Quality, ownership and our role as physicians — these are the aspects of exemplary radiological practices that outgoing American College of Radiology® (ACR®) President Debra L. Monticciolo, DM, FACR asked her virtual audience to keep in mind during her President’s Address, May 18, at ACR 2020.
Monticciolo promised radiologists who embrace these values “a bright future that includes a great impact on our patients and our referring providers — at the same time creating practices that are best for everyone, including ourselves.”
Monticciolo shared a story about her first day on the job as a resident in the Emergency Room of a Detroit hospital to illustrate what it means to care for patients under duress as a radiologist and a physician. On that day, the ICU was overflowing, and only the sickest of the sick got an ICU bed. “We just ran around trying to keep people alive,” she recalled. “I didn’t have time to get to know the families or even the patients. They were just a bunch of numbers and blips on charts.”
Amid this controlled chaos, she was asked to contact the family of a patient who died during the shift. She had no experience in such things but called the family in and broke the news. When asked to identify the body, the family initially said that it was not their relative.
“I froze with my pen on the page where I was writing a death report, and there was nobody there to help me,” she remembered.
Though it was a shock, it was not a blunder. The family quickly realized the body was their dead relative, but the memory of that moment was indelible. “It’s not a night I can forget,” Monticciolo said. “I learned a valuable lesson from it — that quality is important.”
High Quality and Fewer Errors
Monticciolo then asked her virtual audience if her experience sounded familiar. “Are you reading images so fast that you barely have time to reflect on what you’re doing?” she asked. “Pre-COVID, we were all kind of chugging along with high caseloads.”
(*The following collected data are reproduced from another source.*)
Definition set_mk (x : marker) (t : major) : major := Major x (caml_gc_phase t) (free_list t) (others t) (caml_heap_start t) (caml_stat_heap_size t) (caml_stat_major_collections t) (caml_fl_size_at_phase_change t).
Definition set_phase (x : Z) (t : major) : major := Major (mk t) x (free_list t) (others t) (caml_heap_start t) (caml_stat_heap_size t) (caml_stat_major_collections t) (caml_fl_size_at_phase_change t).
Definition set_free_list (x : Freelist.fl) (t : major) : major := Major (mk t) (caml_gc_phase t) x (others t) (caml_heap_start t) (caml_stat_heap_size t) (caml_stat_major_collections t) (caml_fl_size_at_phase_change t).
Definition set_others (x : other_roots) (t : major) : major := Major (mk t) (caml_gc_phase t) (free_list t) x (caml_heap_start t) (caml_stat_heap_size t) (caml_stat_major_collections t) (caml_fl_size_at_phase_change t).
Definition set_collections (x : Z) (t : major) : major := Major (mk t) (caml_gc_phase t) (free_list t) (others t) (caml_heap_start t) (caml_stat_heap_size t) x (caml_fl_size_at_phase_change t).
Definition set_size_at_phase_change (x : Z) (t : major) : major := Major (mk t) (caml_gc_phase t) (free_list t) (others t) (caml_heap_start t) (caml_stat_heap_size t) (caml_stat_major_collections t) x.

Definition set_gray (x : list Z) (k : marker) : marker := Marker x (gray_vals_size k) (heap_is_pure k) (markhp k) (mark_chunk k) (mark_limit k) (caml_gc_subphase k) (weak_prev k).
Definition set_gray_size (x : Z) (k : marker) : marker := Marker (gray_vals k) x (heap_is_pure k) (markhp k) (mark_chunk k) (mark_limit k) (caml_gc_subphase k) (weak_prev k).
Definition set_pure (x : Z) (k : marker) : marker := Marker (gray_vals k) (gray_vals_size k) x (markhp k) (mark_chunk k) (mark_limit k) (caml_gc_subphase k) (weak_prev k).
Definition set_markhp (x : Z) (k : marker) : marker := Marker (gray_vals k) (gray_vals_size k) (heap_is_pure k) x (mark_chunk k) (mark_limit k) (caml_gc_subphase k) (weak_prev k).
Definition set_mark_chunk (x : Z) (k : marker) : marker := Marker (gray_vals k) (gray_vals_size k) (heap_is_pure k) (markhp k) x (mark_limit k) (caml_gc_subphase k) (weak_prev k).
Definition set_mark_limit (x : Z) (k : marker) : marker := Marker (gray_vals k) (gray_vals_size k) (heap_is_pure k) (markhp k) (mark_chunk k) x (caml_gc_subphase k) (weak_prev k).
Definition set_subphase (x : Z) (k : marker) : marker := Marker (gray_vals k) (gray_vals_size k) (heap_is_pure k) (markhp k) (mark_chunk k) (mark_limit k) x (weak_prev k).
Definition set_weak_prev (x : Z) (k : marker) : marker := Marker (gray_vals k) (gray_vals_size k) (heap_is_pure k) (markhp k) (mark_chunk k) (mark_limit k) (caml_gc_subphase k) x.

Definition put_mk (x : marker) (s : gc major) : gc major := set_rest (set_mk x (rest s)) s.
Definition modify_mk (f : marker → marker) : XM unit := mmodify (λ s, put_mk (f (mk (rest s))) s).
Definition get_mk : XM marker := let* s := mget in mreturn (mk (rest s)).
Definition modify_rest (f : major → major) : XM unit := mmodify (λ s, set_rest (f (rest s)) s).

(** The operations of the free list work on the memory of the state. *)
Definition fl_of (s : gc major) : Freelist.fl := Freelist.set_mem (words s) (free_list (rest s)).
Definition lift_fl {A} (c : M Freelist.fl fault A) : XM A :=
  λ s, match c (fl_of s) with
       | inl f => inl (GFault f)
       | inr (fl, x) => inr (set_words (Freelist.mem fl) (set_rest (set_free_list fl (rest s)) s), x)
       end.
Definition set_sweep_hp (x : Z) (f : Freelist.fl) : Freelist.fl :=
  Freelist.Fl (Freelist.mem f) (Freelist.Fl_head f) (Freelist.fl_prev f) (Freelist.fl_last f) (Freelist.caml_fl_merge f) (Freelist.caml_fl_cur_size f)
    (Freelist.last_fragment f) (Freelist.flp f) (Freelist.flp_size f) (Freelist.beyond f) (Freelist.policy f) x.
To get the best result for your patients, she said, you must be fast, efficient and productive. “But if you find yourself scrambling to keep patients alive, pretty soon you start feeling like you’re just keeping yourself alive. That is when work becomes a blur, and errors can occur,” she said. “That is how dissatisfaction and burnout happen.”
As a solution, artificial intelligence (AI) could help radiologists maintain a high level of reading quality while addressing ever-increasing workloads, Monticciolo suggested. “AI is something we all fear — at least a little — but it could be the answer to our needs,” she said. “That’s what our future looks like — radiologists with AI replacing the radiologist without AI.”
Ownership and Role as Physicians
Monticciolo advised radiologists that they can help move their specialty forward by taking responsibility, refusing to make excuses and showing leadership by resolving conflicts. It is important to keep a strong connection with referring providers and stay relevant, but also to take ownership with patients.
In this regard, she recognized the importance of the ACR Commission on Patient- and Family-Centered Care and its efforts to move patients closer to the heart of what radiology is about. “Our patients should be viewed in context,” she said. “Just as our life experiences affect us, so do they affect the lives of our patients.”
The ACR Data Science Institute® also earned Monticciolo’s praise for its development of use cases, along with the ACR Accreditation programs and screening initiatives for helping younger radiologists become more aware of the importance of early detection and treatment options. She acknowledged ACR staff for rapid communication of timely guidelines and recommendations for healthcare professionals in response to the pandemic.
As for the immediate prospects for medical imaging, Monticciolo believes utilization and revenue lost during the pandemic will be recovered. Until imaging use surges back, she suggests radiologists take time to reflect on the values that she believes are so important to their future.
“Let's start where we began — in the service of patients as physicians,” she said. “This is a role no one can take away from us.”